I spent most of today, err, yesterday, failing to hold back the tears as the medal performances from the Team GB Olympians kept rolling in… So to celebrate one of those wonderful performances, here are a couple of quick sketches of how Jessica Ennis made her medal in the Heptathlon. (The data is cut and pasted from the BBC website and available here: data; the script used to generate the images is pasted below. The images posted aren’t the best quality because the data doesn’t appear to be freely available, presumably to prevent freeloaders like me competing with the way results are displayed by media orgs that have paid for data and presumably the right to publish it… (Anyone know any good readings about how sports data is protected by IP and data laws?))

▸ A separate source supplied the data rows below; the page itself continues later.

(** "Task" selected and " Renamed " typed: the editor says Edit and Save. *)
Lemma heading_matches_save_witness :
  let m := run Scenario.renaming (start Scenario.ticking) in
  trim (currentTitle (ui m)) <> [] /\
  modalTitle (ui m) = lit "Edit Todo" /\
  List.length (todos (ui (exec saveTodo m))) = List.length (todos (ui m)).
Proof.
  cbv zeta.
  assert (H : trim (currentTitle
                (ui (run Scenario.renaming (start Scenario.ticking)))) <> [])
    by (vm_compute; discriminate).
  split; [exact H|].
  pose proof (heading_matches_save Scenario.renaming Scenario.ticking H) as R.
  cbv zeta in R.
  assert (E : editingId (ui (run Scenario.renaming (start Scenario.ticking)))
              = Some (Scenario.newestId Scenario.oneTask))
    by (vm_compute; reflexivity).
  rewrite E in R. split; apply R.
Defined.
(** The whole of lines 139-168. *)
Lemma reconcile_run (stored : gset string) (w : World) :
  exists evs w',
    reconcile cfg svc (present_ids cfg w) stored w = (Ok tt, w') /\
    Reconciled cfg (present_ids cfg w) stored w w' evs.
Proof.
  set (present := present_ids cfg w).
  assert (forall id, id ∈ present -> contains "/" id = false) as Hslash.
  { intros id Hin. now apply collect_images_ids in Hin as (? & _). }
  destruct (delete_removed_run (stored ∖ present) w)
    as (evs1 & w1 & Hrun1 & [S1 T1 D1 L1 C1 _ _ F1 P1]).
  destruct (process_new_run (present ∖ stored) w1)
    as (evs2 & w2 & Hrun2 & [S2 T2 L2 D2 C2 F2 P2]).
  { intros id Hin. apply Hslash. now apply elem_of_difference in Hin as [Hin _]. }
  exists (evs1 ++ evs2 ++ [Print LogDone]). eexists.
  split; [unfold reconcile, bind; fold present; rewrite Hrun1, Hrun2; reflexivity |].
  assert (forall k md, (k, md) ∈ set_calls (evs1 ++ evs2 ++ [Print LogDone]) ->
            (k, md) ∈ set_calls evs2) as Hsets.
  { intros k md Hin. split_calls. rewrite C1 in Hin. simpl in Hin.
    now rewrite app_nil_r in Hin. }
  assert (forall k md, (k, md) ∈ set_calls evs2 ->
            (k, md) ∈ set_calls (evs1 ++ evs2 ++ [Print LogDone])) as Hsets'.
  { intros k md Hin. split_calls. rewrite C1. simpl. now rewrite app_nil_r. }
  assert (forall k md, (k, md) ∈ set_calls evs2 ->
            exists id, id ∈ present ∖ stored /\ k = basename (prefix +:+ id)
                       /\ file_name md = prefix +:+ id /\ file_id md = k
                       /\ is_Some (storage w bucket !! (prefix +:+ id))) as C.
  { intros k md Hin. destruct (C2 k md Hin) as (id & Hid & H).
    exists id. rewrite S1 in H. split; [now apply set_order_elem | exact H]. }
  split; simpl.
  - congruence.
  - now rewrite T2, T1, <- !app_assoc.
  - split_calls. rewrite D1, D2. simpl. rewrite app_nil_r. apply Hiter.
  - split_calls. rewrite L1, L2. simpl. rewrite app_nil_r.
    now rewrite (Hiter (present ∖ stored)).
  - intros k md Hin. auto.
  - intros k. destruct (F2 k) as [E2 | (md & Hin2 & K2)].
    + destruct (F1 k) as [E1 | [Hin1 N1]]; [left; congruence |].
      right. left. split; [now apply set_order_elem | congruence].
    + right. right. exists md. auto.
  - intros id Hin. destruct (P1 id) as [[e He] | N1]; [now apply set_order_elem | |].
    + left. exists e. apply elem_of_app. auto.
    + destruct (F2 id) as [E2 | (md & Hin2 & K2)]; [right; congruence |].
      exfalso. destruct (C _ _ Hin2) as (id' & Hid' & -> & _ & _ & Hobj).
      assert (basename (prefix +:+ id') ∈ present) as Hp.
      { apply saved_key_present; [| exact Hobj].
        now apply elem_of_difference in Hid' as [Hid' _]. }
      now apply elem_of_difference in Hin as [_ Hin].
  - intros id Hin. destruct (P2 id) as [[e He] | (md & K2 & N2 & Hs)];
      [now apply set_order_elem | |].
    + left. exists e. apply elem_of_app. right. apply elem_of_app. auto.
    + right. exists md. split; [exact K2 |]. split; [exact N2 |].
      apply elem_of_app. right. apply elem_of_app. auto.
  - rewrite app_assoc. apply last_of_snoc.
Qed.

(** When both listings succeed, [main] reconciles and returns normally. *)
Lemma main_reconciled (w : World) :
  list_blobs_error svc (listing_history w) = None ->
  stream_error svc (stream_history cfg w) = None ->
  exists w' evs,
    main cfg svc w = (Ok tt, w') /\
    Reconciled cfg (present_ids cfg w) (stored_ids w) w w' evs.
Proof.
  intros Hl Hs.
  destruct (reconcile_run (stored_ids w) (at_reconcile cfg w))
    as (evs & w' & Hrun & [S T D L C F Pd Pc Hlast]).
  exists w', ([Print LogStart; CallListBlobs bucket prefix; CallStream] ++ evs).
  split; [now rewrite main_reaches_reconcile |].
  change (present_ids cfg (at_reconcile cfg w)) with (present_ids cfg w) in *.
  split; try assumption.
  - rewrite T. unfold at_reconcile, after. simpl. now rewrite <- app_assoc.
  - intros id Hin. destruct (Pd id Hin) as [[e He] | N]; [left | now right].
    exists e. apply elem_of_app. now right.
  - intros id Hin. destruct (Pc id Hin) as [[e He] | (md & K & N & Hsv)].
    + left. exists e. apply elem_of_app. now right.
    + right. exists md. repeat split; try assumption. apply elem_of_app. now right.
  - destruct evs as [|ev evs]; [discriminate |]. exact Hlast.
Qed.

(** The three ways [main] can go. *)
Lemma main_outcome (w : World) :
  (exists e,
      list_blobs_error svc (listing_history w) = Some e /\
      main cfg svc w
      = (Raise e, after w [Print LogStart; CallListBlobs bucket prefix]))
  \/ (exists e,
      list_blobs_error svc (listing_history w) = None /\
      stream_error svc (stream_history cfg w) = Some e /\
      main cfg svc w
      = (Ok tt, after w [Print LogStart; CallListBlobs bucket prefix;
                         CallStream; Print (LogFirestoreError e)]))
  \/ (list_blobs_error svc (listing_history w) = None /\
      stream_error svc (stream_history cfg w) = None /\
      exists w' evs,
        main cfg svc w = (Ok tt, w') /\
        Reconciled cfg (present_ids cfg w) (stored_ids w) w w' evs).
Proof.
  destruct (list_blobs_error svc (listing_history w)) as [e |] eqn:Hl.
  { left. exists e. split; [reflexivity |]. now apply main_listing_fails. }
  right.
  destruct (stream_error svc (stream_history cfg w)) as [e |] eqn:Hs.
  { left. exists e. do 2 (split; [reflexivity |]). now apply main_stream_fails. }
  right. do 2 (split; [reflexivity |]). now apply main_reconciled.
Qed.

Lemma clean_spec (evs : list Event) (l : LogLine) :
  clean evs -> Print l ∈ evs -> is_error_line l = false.
Proof.
  unfold clean. rewrite List.Forall_forall. intros H Hin. apply H.
  apply list_elem_of_In, list_elem_of_omap. now exists (Print l).
Qed.

(** Under a folder-like prefix an identifier is its own key. *)
Lemma key_of_folder_like (id : string) :
  folder_like prefix = true -> contains "/" id = false ->
  basename (prefix +:+ id) = id.
Proof.
  intros Hp Hid. apply folder_like_basename in Hp.
  now rewrite basename_append, Hp by exact Hid.
Qed.

Lemma present_no_slash (w : World) (id : string) :
  id ∈ present_ids cfg w -> contains "/" id = false.
Proof. intros Hin. now apply collect_images_ids in Hin as (? & _). Qed.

And a zoom in above 600 points…
Another view of the over 600 point scores, by athlete:
I think the original data I grabbed included info about whether scores were season bests or personal bests, which could also be used to add richness to the chart, for example, using colour or different symbols to denote SB or PB. I also considered a colouring based on track vs field, or track vs throwing vs jumping, to see whether or not we could identify athletes with strong preferences in any of those areas, but it’s getting a bit late/early hours and I need to get some sleep!
For a proper infographic based on the macroscopic view presented by the top two charts, it would probably make sense to use icons rather than text to identify each event, as well as denoting PB/SB; if you peer at the top two charts closely, you’ll notice there’s a dot marking the point score for each Athlete in each event. If we let icons float a little to avoid collisions, we could use an arrow or other connective pointing device to associate event icons with the corresponding Points registration point.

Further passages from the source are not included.